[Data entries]

(* ===== verification/PoolAdmission.v ===== *)
(** * Admission, the pending view and promotion

    What [validateTx], [Process], [Add], [Pending] and [promoteExecutables] of
    ParallelPool.v do. *)

From S2P Require Import Prelude GoSort TxTypes Signers ParallelList PoolParts StateInterface.
From S2P Require Import ParallelPool PoolBatches PoolInvariant PoolExecution.

Section Admission.
Context {St : Type} `{AccountState St}.
Context (types_Sender : Transaction → result signer_error Address).
Context (PriceLimit : Z).
Context (IntrinsicGas : bytes → AccessList → bool → bool → option Z).
Context (isShanghai : bool).
Implicit Types p : ParallelPool St.

Abbreviation validate := (validateTx types_Sender PriceLimit IntrinsicGas isShanghai).
Abbreviation process := (Process types_Sender PriceLimit IntrinsicGas isShanghai).
Abbreviation add_many := (Add types_Sender PriceLimit IntrinsicGas isShanghai).

(** ** Validation *)

(** A transaction passes validation exactly when it is of bounded size and
    non-negative value, its sender can be recovered, it pays the minimal fee
    unless it is local, its nonce is not used up, its sender can pay its cost,
    and, unless it is tagged as parallelizable, its gas covers the intrinsic
    gas: a tagged transaction is not held to any gas limit. *)
Theorem validateTx_spec p tx local :
  validateTx types_Sender PriceLimit IntrinsicGas isShanghai p tx local = None ↔
  Tx.Size tx <= txMaxSize ∧ 0 <= Tx.Value tx ∧
  ∃ from, types_Sender tx = Ok from ∧
    (local = true ∨ PriceLimit <= Tx.GasFeeCap tx) ∧
    GetNonce (currentState p) from <= Tx.Nonce tx ∧
    Tx.Cost tx <= GetBalance (currentState p) from ∧
    (hasTag (Tx.Data tx) = true ∨
     ∃ gas, IntrinsicGas (Tx.Data tx) (Tx.AccessList_ tx) (bool_decide (Tx.To tx = None))
              isShanghai = Some gas ∧ gas <= Tx.Gas tx).
Proof.
  unfold validateTx. rewrite !Z.gtb_ltb.
  destruct (Z.ltb_spec txMaxSize (Tx.Size tx)); [split; [done|intros [? _]; lia]|].
  destruct (Z.ltb_spec (Z.sgn (Tx.Value tx)) 0) as [Hv|Hv];
    [split; [done|intros (_ & ? & _)]; lia|].
  destruct (types_Sender tx) as [from|]; [|split; [done|intros (_ & _ & ? & ? & _); done]].
  unfold Tx.GasFeeCapIntCmp. rewrite !Cmp_ltb. fold (Tx.GasFeeCap tx).
  destruct (negb local && (Tx.GasFeeCap tx <? PriceLimit)) eqn:Hfee.
  { apply andb_prop in Hfee as [->%negb_true_iff Hfee%Z.ltb_lt].
    split; [done|]. intros (_ & _ & ? & _ & [?|?] & _); [done|lia]. }
  assert (local = true ∨ PriceLimit <= Tx.GasFeeCap tx) as Hfee'.
  { destruct local; [by left|right]. by apply Z.ltb_ge in Hfee. }
  rewrite Z.gtb_ltb. destruct (Z.ltb_spec (Tx.Nonce tx) (GetNonce (currentState p) from)).
  { split; [done|]. intros (_ & _ & ? & ? & _ & ? & _). simplify_eq. lia. }
  destruct (Z.ltb_spec (GetBalance (currentState p) from) (Tx.Cost tx)).
  { split; [done|]. intros (_ & _ & ? & ? & _ & _ & ? & _). simplify_eq. lia. }
  destruct (hasTag (Tx.Data tx)); simpl.
  { split; [|done]. intros _. split_and!; [done|lia|]. exists from. eauto 10. }
  destruct (IntrinsicGas _ _ _ _) as [g|].
  - destruct (Z.ltb_spec (Tx.Gas tx) g).
    + split; [done|]. intros (_ & _ & ? & _ & _ & _ & _ & [?|(? & ? & ?)]); simplify_eq. lia.
    + split; [|done]. intros _. split_and!; [done|lia|]. exists from. eauto 10.
  - split; [done|]. intros (_ & _ & ? & _ & _ & _ & _ & [?|(? & ? & ?)]); done.
Qed.

(** ** Admission *)

(** Where an admitted transaction goes. *)
Definition admitted `{MR : MapRange, SO : Sorter} clock p tx from : ParallelPool St :=
  let p := set_all p (<[Tx.Hash_ tx := tx]> (all p)) (PricedList.Put (priced p) tx) in
  prepareBatches clock
    (if hasTag (Tx.Data tx) then
       set_parallelizable p
         (<[from := default [] (parallelizableTxs p !! from) ++ [tx]]> (parallelizableTxs p))
     else if GetNonce (pendingState p) from =? Tx.Nonce tx
     then set_pending p (add_to (pending p) from tx)
     else set_queue p (add_to (queue p) from tx)).

Lemma add_cases `{MR : MapRange, SO : Sorter} clock p tx local :
  (∃ err, add types_Sender PriceLimit IntrinsicGas isShanghai clock p tx local = (p, Some err)) ∨
  Tx.Type_ tx = ParallelTxType ∧ ∃ from, types_Sender tx = Ok from ∧
  validate p tx local = None ∧
  add types_Sender PriceLimit IntrinsicGas isShanghai clock p tx local
  = (admitted clock p tx from, None).
Proof.
  unfold add, admitted. destruct (Z.eqb_spec (Tx.Type_ tx) ParallelTxType) as [Hty|];
    [|left; by eexists].
  simpl. destruct (validateTx _ _ _ _ _ _ _); [left; by eexists|].
  destruct (types_Sender tx) as [from|]; [|left; by eexists].
  right. split; [done|]. exists from. split_and!; done.
Qed.

Lemma concat_insert_perm (m : gmap Z (list Transaction)) a tx :
  concat (map_to_list (<[a := default [] (m !! a) ++ [tx]]> m)).*2
  ≡ₚ tx :: concat (map_to_list m).*2.
Proof.
  destruct (m !! a) as [l|] eqn:Hl; simpl.
  - assert (map_to_list (<[a := l ++ [tx]]> m) ≡ₚ (a, l ++ [tx]) :: map_to_list (delete a m))
      as H1 by (rewrite <-insert_delete_eq; apply map_to_list_insert, lookup_delete_eq).
    pose proof (map_to_list_delete m a l Hl) as H2.
    transitivity (concat ((a, l ++ [tx]) :: map_to_list (delete a m)).*2);
      [by apply concat_perm, fmap_Permutation|].
    transitivity (tx :: concat ((a, l) :: map_to_list (delete a m)).*2);
      [|by constructor; apply concat_perm, fmap_Permutation].
    simpl. rewrite <-app_assoc. simpl. symmetry. apply Permutation_middle.
  - transitivity (concat ((a, [tx]) :: map_to_list m).*2); [|done].
    by apply concat_perm, fmap_Permutation, map_to_list_insert.
Qed.

(** A transaction submitted on its own is either refused, and then the pool
    is unchanged and nobody is told, or it is in the table, its event is sent,
    and it has gone to one place: tagged, to the parallelizable transactions,
    once more on every submission; untagged, to the pending list of its sender
    when its nonce is the next one and to the queue otherwise. *)
Theorem Process_spec (MR : MapRange) (SO : Sorter) clock p tx local :
  let '(q, err) := Process types_Sender PriceLimit IntrinsicGas isShanghai clock p tx local in
  match err with
  | Some _ => q = p
  | None =>
      ∃ from, types_Sender tx = Ok from ∧ Get q (Tx.Hash_ tx) = Some tx ∧
      feed q = feed p ++ [[tx]] ∧
      (if hasTag (Tx.Data tx) then
         pending q = pending p ∧ queue q = queue p ∧
         parallelizable_bag q ≡ₚ tx :: parallelizable_bag p
       else
         parallelizableTxs q = parallelizableTxs p ∧
         if GetNonce (pendingState p) from =? Tx.Nonce tx
         then pending q = add_to (pending p) from tx ∧ queue q = queue p
         else pending q = pending p ∧ queue q = add_to (queue p) from tx)
  end.
Proof.
  unfold Process. destruct (negb _); [done|].
  destruct (add_cases clock p tx local) as [(err & ->)|(_ & from & Hs & _ & ->)]; [done|].
  exists from. split; [done|]. unfold mark_local, admitted. rewrite Hs.
  rewrite prepareBatches_frame. set (batches := batchedTxs _). clearbody batches.
  unfold Get, parallelizable_bag.
  destruct local, (hasTag (Tx.Data tx)); simpl; [| |idtac|];
    try (destruct (_ =? _); simpl; rewrite lookup_insert_eq; done).
  all: rewrite lookup_insert_eq; split_and!; try done; apply concat_insert_perm.
Qed.

(** [Add] tells the subscribers of every transaction it is handed, also of
    those that it refuses: the event carries the whole slice. *)
Theorem Add_announces_all (MR : MapRange) (SO : Sorter) clock p txs local :
  txs ≠ [] → feed (Add types_Sender PriceLimit IntrinsicGas isShanghai clock p txs local).1 =
      feed p ++ [txs].
Proof.
  intros Hne. unfold Add.
  assert (∀ acc, feed (fold_left
    (add_one types_Sender PriceLimit IntrinsicGas isShanghai clock local) txs acc).1
    = feed acc.1) as Hfold.
  { clear Hne. induction txs as [|tx txs IH]; intros [q errs]; simpl; [done|]. rewrite IH. simpl.
    destruct (negb _); [done|].
    destruct (add_cases clock q tx local) as [(err & ->)|(_ & from & Hs & _ & ->)]; [done|].
    unfold mark_local, admitted. rewrite Hs, prepareBatches_frame.
    destruct local, (hasTag (Tx.Data tx)); simpl; try done; by destruct (_ =? _). }
  specialize (Hfold (p, [])). destruct (fold_left _ _ _) as [q errs]. simpl in *.
  assert ((len txs >? 0) = true) as ->.
  { apply Z.gtb_lt. pose proof (len_nonneg txs). pose proof (len_zero_iff txs).
    destruct (Z.eq_dec (len txs) 0); [tauto|lia]. }
  simpl. by rewrite Hfold.
Qed.

(** ** The pending view *)

(** Is a transaction kept by a filter? *)
Definition keep (filter : option PendingFilter) (tx : Transaction) : bool :=
  match filter with Some f => filter_keep f tx | None => true end.

Lemma filter_keep_spec f tx :
  filter_keep f tx = true ↔
  (OnlyPlainTxs f = true → Tx.Type_ tx = LegacyTxType) ∧
  (∀ minTip baseFee, MinTip f = Some minTip → BaseFee f = Some baseFee →
    baseFee <= Tx.GasFeeCap tx ∧ minTip <= Tx.EffectiveGasTipValue tx (Some baseFee)).
Proof.
  unfold filter_keep.
  destruct (OnlyPlainTxs f && negb (Tx.Type_ tx =? LegacyTxType)) eqn:Hp.
  { apply andb_prop in Hp as [Hp Hty%negb_true_iff]. apply Z.eqb_neq in Hty.
    split; [done|]. intros [Hc _]. by apply Hc in Hp. }
  assert (OnlyPlainTxs f = true → Tx.Type_ tx = LegacyTxType) as Hp'.
  { intros Hf. rewrite Hf in Hp. simpl in Hp. by apply negb_false_iff, Z.eqb_eq in Hp. }
  destruct (MinTip f) as [minTip|]; [|split; [done|]; done].
  destruct (BaseFee f) as [baseFee|]; [|split; [done|]; done].
  pose proof (EffectiveGasTip_err tx baseFee) as Herr.
  pose proof (eq_refl (Tx.EffectiveGasTipValue tx (Some baseFee))) as Hval.
  unfold Tx.EffectiveGasTipValue in Hval at 1.
  destruct (Tx.EffectiveGasTip tx (Some baseFee)) as [tip err]. cbn [fst snd] in *.
  rewrite Cmp_ltb. destruct err; cbn [orb].
  - split; [done|]. intros [_ Hm]. destruct (Hm _ _ eq_refl eq_refl). lia.
  - assert (baseFee <= Tx.GasFeeCap tx) as Hb.
    { destruct (Z.le_gt_cases baseFee (Tx.GasFeeCap tx)) as [|Hlt]; [done|].
      by apply Herr in Hlt. }
    destruct (Z.ltb_spec tip minTip).
    + split; [done|]. intros [_ Hm]. destruct (Hm _ _ eq_refl eq_refl). lia.
    + split; [|done]. intros _. split; [done|]. intros; simplify_eq. split; [done|lia].
Qed.

Lemma filter_txs_filter filter l : filter_txs filter l = List.filter (keep filter) l.
Proof.
  destruct filter as [f|]; simpl.
  - enough (∀ acc, fold_left (λ kept tx, if filter_keep f tx then kept ++ [tx] else kept) l acc
      = acc ++ List.filter (filter_keep f) l) as Hacc by apply Hacc.
    induction l as [|tx l IH]; intros acc; simpl; [by rewrite app_nil_r|].
    rewrite IH. destruct (filter_keep f tx); [by rewrite <-app_assoc|done].
  - induction l; simpl; [done|]. by f_equal.
Qed.

Lemma Pending_fmap `{MR : MapRange, SS : StableSorter} p filter :
  Pending p filter = (λ l, filter_txs filter (ParallelList.Ready l)) <$> pending p.
Proof. apply (range_insert (λ l, filter_txs filter (ParallelList.Ready l))). Qed.

(** [Pending] does not depend on the order in which the maps are visited
    nor on the sorting algorithm; it has an entry for every account with a
    pending list, and the entry holds exactly the transactions of the list that
    the filter keeps. *)
Theorem Pending_spec known (R1 R2 : MapRange) (SS1 SS2 : StableSorter) p filter :
  pool_wf types_Sender known p →
  @Pending R1 SS1 St p filter = @Pending R2 SS2 St p filter ∧
  (∀ a, is_Some (Pending p filter !! a) ↔ is_Some (pending p !! a)) ∧
  (∀ a txs, Pending p filter !! a = Some txs →
    ∃ l, pending p !! a = Some l ∧
    ∀ tx, tx ∈ txs ↔ ParallelList.contents l tx ∧ keep filter tx = true).
Proof.
  intros [Hw _ _]. rewrite !Pending_fmap. split_and!.
  - apply map_fmap_ext. intros a l Hl. f_equal. apply ParallelList.Ready_order.
    by destruct (wf_pending _ _ _ Hw a l Hl).
  - intros a. rewrite lookup_fmap. by rewrite fmap_is_Some.
  - intros a txs Htxs. rewrite lookup_fmap in Htxs.
    apply fmap_Some in Htxs as (l & Hl & ->). exists l. split; [done|]. intros tx.
    rewrite filter_txs_filter, list_elem_of_In, filter_In, <-list_elem_of_In.
    rewrite ParallelList.Ready_elem by by destruct (wf_pending _ _ _ Hw a l Hl). done.
Qed.

(** A request for plain transactions only gets none: the pool admits only
    transactions of type 5, and the filter keeps only legacy ones, so every
    account is listed with an empty slice. *)
Theorem Pending_plain_empty known (R : MapRange) (SS : StableSorter) p f a txs :
  pool_wf types_Sender known p → OnlyPlainTxs f = true →
  Pending p (Some f) !! a = Some txs → txs = [].
Proof.
  intros [Hw _ _] Hf Htxs. rewrite Pending_fmap, lookup_fmap in Htxs.
  apply fmap_Some in Htxs as (l & Hl & ->).
  destruct (filter_txs _ _) as [|tx rest] eqn:Ht; [done|]. exfalso.
  assert (tx ∈ filter_txs (Some f) (ParallelList.Ready l)) as Htx by (rewrite Ht; by left).
  rewrite filter_txs_filter, list_elem_of_In, filter_In, <-list_elem_of_In in Htx.
  destruct (wf_pending _ _ _ Hw a l Hl) as (Hlw & _ & Hc).
  destruct Htx as [Htx%ParallelList.Ready_elem Hk]; [|done].
  destruct (Hc _ Htx) as (_ & Hall & _).
  destruct (wf_all _ _ _ Hw _ _ Hall) as (_ & _ & Hty & _).
  apply filter_keep_spec in Hk as [Hk _]. by rewrite (Hk Hf) in Hty.
Qed.
End Admission.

▸ **What to do**: Extract every line from the one with "destruct (wf_all _" down to the final line above, both included, exactly as written.

▸ **Response for this exercise**:
  destruct (wf_all _ _ _ Hw _ _ Hall) as (_ & _ & Hty & _).
  apply filter_keep_spec in Hk as [Hk _]. by rewrite (Hk Hf) in Hty.
Qed.
End Admission.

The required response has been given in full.